### Activity
Would you reproduce exactly the lines below from the one holding "may_write_gated; [eauto with session| |done]." through the one holding "eapply does_weaken; [|", inclusive, and no others?
*** Input data
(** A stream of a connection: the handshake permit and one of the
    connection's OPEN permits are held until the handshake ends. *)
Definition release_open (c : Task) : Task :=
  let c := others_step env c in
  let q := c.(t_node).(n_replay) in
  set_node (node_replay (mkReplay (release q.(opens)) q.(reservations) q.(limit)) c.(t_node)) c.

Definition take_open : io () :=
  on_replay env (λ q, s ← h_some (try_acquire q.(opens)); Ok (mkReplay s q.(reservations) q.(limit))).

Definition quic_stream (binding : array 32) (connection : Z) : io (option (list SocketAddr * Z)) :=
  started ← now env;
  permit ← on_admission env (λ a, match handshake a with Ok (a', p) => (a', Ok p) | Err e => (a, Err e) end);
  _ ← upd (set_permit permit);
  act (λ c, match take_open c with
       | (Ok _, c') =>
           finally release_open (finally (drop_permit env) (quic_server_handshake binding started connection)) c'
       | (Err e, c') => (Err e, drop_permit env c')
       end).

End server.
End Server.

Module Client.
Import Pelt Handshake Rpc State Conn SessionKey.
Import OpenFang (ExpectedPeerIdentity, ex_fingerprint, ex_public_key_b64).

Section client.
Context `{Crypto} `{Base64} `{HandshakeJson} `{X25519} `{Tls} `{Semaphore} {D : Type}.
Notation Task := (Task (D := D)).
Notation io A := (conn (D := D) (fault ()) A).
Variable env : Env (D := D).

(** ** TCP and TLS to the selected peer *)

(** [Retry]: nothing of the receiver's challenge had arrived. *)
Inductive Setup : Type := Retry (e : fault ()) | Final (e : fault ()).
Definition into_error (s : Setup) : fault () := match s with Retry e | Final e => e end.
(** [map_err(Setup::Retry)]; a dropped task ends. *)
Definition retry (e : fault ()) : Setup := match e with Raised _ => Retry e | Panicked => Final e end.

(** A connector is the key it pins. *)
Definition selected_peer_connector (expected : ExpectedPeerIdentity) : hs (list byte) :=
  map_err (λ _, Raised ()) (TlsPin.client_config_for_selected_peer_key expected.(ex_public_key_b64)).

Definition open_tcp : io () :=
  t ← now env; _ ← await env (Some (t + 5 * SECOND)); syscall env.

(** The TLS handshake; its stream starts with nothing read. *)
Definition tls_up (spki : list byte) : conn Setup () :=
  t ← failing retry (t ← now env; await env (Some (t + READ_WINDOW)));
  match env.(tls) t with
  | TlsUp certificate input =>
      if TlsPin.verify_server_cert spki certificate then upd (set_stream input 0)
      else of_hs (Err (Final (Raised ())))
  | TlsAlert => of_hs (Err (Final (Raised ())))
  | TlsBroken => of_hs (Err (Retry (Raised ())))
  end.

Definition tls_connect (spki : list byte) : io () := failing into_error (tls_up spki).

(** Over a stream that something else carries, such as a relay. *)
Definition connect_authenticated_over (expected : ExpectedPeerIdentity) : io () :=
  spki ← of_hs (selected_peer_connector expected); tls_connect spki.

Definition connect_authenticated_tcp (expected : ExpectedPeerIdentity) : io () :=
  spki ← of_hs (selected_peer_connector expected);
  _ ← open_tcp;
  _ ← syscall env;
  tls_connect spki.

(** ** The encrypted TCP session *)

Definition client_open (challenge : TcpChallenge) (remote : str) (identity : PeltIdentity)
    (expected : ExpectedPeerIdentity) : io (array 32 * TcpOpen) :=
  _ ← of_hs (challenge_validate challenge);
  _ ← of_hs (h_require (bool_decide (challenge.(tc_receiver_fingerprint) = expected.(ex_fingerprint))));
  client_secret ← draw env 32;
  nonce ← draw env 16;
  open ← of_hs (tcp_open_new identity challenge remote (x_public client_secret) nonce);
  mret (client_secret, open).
******
*** Input data
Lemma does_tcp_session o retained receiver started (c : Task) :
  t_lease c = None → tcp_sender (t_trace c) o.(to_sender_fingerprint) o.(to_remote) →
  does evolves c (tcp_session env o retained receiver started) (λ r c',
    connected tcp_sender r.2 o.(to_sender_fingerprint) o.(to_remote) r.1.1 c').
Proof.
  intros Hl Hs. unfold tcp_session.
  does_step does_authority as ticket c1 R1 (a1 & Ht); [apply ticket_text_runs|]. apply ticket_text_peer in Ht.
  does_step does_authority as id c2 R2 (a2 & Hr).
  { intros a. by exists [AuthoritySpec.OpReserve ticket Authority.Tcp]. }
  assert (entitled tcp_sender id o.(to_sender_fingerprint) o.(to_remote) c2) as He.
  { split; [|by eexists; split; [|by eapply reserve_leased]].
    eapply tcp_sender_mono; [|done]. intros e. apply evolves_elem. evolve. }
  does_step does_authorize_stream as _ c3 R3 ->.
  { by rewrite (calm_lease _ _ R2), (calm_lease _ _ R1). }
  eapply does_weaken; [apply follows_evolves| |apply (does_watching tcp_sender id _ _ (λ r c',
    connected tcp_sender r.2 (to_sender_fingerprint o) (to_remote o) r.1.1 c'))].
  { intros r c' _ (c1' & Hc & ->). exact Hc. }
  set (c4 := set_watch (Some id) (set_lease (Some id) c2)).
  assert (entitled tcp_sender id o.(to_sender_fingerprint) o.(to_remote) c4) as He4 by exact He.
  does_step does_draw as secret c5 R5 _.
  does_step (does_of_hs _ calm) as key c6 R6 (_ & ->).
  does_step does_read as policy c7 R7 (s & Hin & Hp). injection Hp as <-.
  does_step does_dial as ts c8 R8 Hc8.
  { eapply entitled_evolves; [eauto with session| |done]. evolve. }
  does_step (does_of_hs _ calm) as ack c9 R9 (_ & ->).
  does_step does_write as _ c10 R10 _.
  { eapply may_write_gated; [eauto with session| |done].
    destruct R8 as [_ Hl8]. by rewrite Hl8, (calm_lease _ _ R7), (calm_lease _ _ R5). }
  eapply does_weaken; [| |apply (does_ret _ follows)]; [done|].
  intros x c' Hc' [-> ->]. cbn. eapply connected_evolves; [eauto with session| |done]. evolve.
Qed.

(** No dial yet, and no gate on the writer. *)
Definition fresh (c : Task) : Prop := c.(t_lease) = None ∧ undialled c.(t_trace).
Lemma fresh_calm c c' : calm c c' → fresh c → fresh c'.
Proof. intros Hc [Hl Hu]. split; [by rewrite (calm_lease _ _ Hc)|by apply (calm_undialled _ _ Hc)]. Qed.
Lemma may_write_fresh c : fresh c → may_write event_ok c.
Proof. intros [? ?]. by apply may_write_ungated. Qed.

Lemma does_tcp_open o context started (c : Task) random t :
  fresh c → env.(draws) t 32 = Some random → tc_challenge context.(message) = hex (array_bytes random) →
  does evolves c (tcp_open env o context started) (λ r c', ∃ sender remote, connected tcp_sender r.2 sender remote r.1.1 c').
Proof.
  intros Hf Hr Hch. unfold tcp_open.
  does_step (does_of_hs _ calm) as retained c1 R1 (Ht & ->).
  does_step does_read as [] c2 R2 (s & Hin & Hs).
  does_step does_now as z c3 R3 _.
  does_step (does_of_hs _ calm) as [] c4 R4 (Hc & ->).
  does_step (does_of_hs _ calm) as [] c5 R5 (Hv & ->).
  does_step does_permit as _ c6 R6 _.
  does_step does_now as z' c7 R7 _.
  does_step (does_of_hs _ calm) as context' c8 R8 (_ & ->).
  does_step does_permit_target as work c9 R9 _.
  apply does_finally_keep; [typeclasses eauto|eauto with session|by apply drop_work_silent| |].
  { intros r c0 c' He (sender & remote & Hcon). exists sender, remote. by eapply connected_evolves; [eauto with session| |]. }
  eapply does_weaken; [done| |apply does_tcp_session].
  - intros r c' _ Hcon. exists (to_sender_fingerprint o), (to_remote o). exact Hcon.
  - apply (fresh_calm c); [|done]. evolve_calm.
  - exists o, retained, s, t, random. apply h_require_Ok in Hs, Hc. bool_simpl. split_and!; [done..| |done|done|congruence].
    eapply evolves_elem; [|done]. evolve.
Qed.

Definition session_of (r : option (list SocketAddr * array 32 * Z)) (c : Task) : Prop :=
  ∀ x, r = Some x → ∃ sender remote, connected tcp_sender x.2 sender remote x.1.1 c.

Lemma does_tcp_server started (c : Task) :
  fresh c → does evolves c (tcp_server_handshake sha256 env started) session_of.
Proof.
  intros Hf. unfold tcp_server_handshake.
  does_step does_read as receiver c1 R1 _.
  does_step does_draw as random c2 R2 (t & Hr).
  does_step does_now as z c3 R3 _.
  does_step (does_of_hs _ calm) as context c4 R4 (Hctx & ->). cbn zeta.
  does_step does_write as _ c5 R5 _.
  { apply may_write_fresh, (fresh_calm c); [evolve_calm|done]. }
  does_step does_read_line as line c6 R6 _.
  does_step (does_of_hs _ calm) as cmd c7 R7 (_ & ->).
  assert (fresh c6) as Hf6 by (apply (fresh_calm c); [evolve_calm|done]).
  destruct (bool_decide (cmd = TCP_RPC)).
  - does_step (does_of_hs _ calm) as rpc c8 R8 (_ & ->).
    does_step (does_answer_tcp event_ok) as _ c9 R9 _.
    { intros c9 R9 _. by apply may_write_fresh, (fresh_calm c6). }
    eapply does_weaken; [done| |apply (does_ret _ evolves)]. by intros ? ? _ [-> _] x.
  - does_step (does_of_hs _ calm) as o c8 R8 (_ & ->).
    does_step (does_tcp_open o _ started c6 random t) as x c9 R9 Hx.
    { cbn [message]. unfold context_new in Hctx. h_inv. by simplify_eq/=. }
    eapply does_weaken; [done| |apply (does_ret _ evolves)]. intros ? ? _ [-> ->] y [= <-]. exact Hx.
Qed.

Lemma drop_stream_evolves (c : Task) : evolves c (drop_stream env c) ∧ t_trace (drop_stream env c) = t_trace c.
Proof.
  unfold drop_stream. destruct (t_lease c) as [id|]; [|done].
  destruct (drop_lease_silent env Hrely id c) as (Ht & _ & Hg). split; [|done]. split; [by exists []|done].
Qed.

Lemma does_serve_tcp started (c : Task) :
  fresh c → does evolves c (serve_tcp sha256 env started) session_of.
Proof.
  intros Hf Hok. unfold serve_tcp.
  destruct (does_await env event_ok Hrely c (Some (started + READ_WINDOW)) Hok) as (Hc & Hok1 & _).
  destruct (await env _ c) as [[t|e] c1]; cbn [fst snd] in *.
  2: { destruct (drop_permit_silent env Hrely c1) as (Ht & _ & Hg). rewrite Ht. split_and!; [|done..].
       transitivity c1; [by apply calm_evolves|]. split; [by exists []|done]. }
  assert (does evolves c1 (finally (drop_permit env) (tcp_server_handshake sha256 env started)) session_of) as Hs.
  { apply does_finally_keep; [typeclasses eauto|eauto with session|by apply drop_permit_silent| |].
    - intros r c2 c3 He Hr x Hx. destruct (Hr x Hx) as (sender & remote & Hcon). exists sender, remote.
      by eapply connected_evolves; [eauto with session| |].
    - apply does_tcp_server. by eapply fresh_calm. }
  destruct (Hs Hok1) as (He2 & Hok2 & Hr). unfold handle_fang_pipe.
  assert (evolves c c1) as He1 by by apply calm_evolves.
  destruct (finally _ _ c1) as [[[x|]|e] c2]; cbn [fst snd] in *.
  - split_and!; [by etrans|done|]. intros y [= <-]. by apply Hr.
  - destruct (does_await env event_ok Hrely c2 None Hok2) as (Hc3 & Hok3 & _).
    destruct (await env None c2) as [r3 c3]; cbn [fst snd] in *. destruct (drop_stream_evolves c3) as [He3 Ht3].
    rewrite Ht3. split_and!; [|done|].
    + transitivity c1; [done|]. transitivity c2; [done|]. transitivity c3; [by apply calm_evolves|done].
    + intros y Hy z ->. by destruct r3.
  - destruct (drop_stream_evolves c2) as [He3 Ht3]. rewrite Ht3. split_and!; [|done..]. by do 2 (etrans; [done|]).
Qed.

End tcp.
******
### Your solution
  { eapply may_write_gated; [eauto with session| |done].
    destruct R8 as [_ Hl8]. by rewrite Hl8, (calm_lease _ _ R7), (calm_lease _ _ R5). }
  eapply does_weaken; [| |apply (does_ret _ follows)]; [done|].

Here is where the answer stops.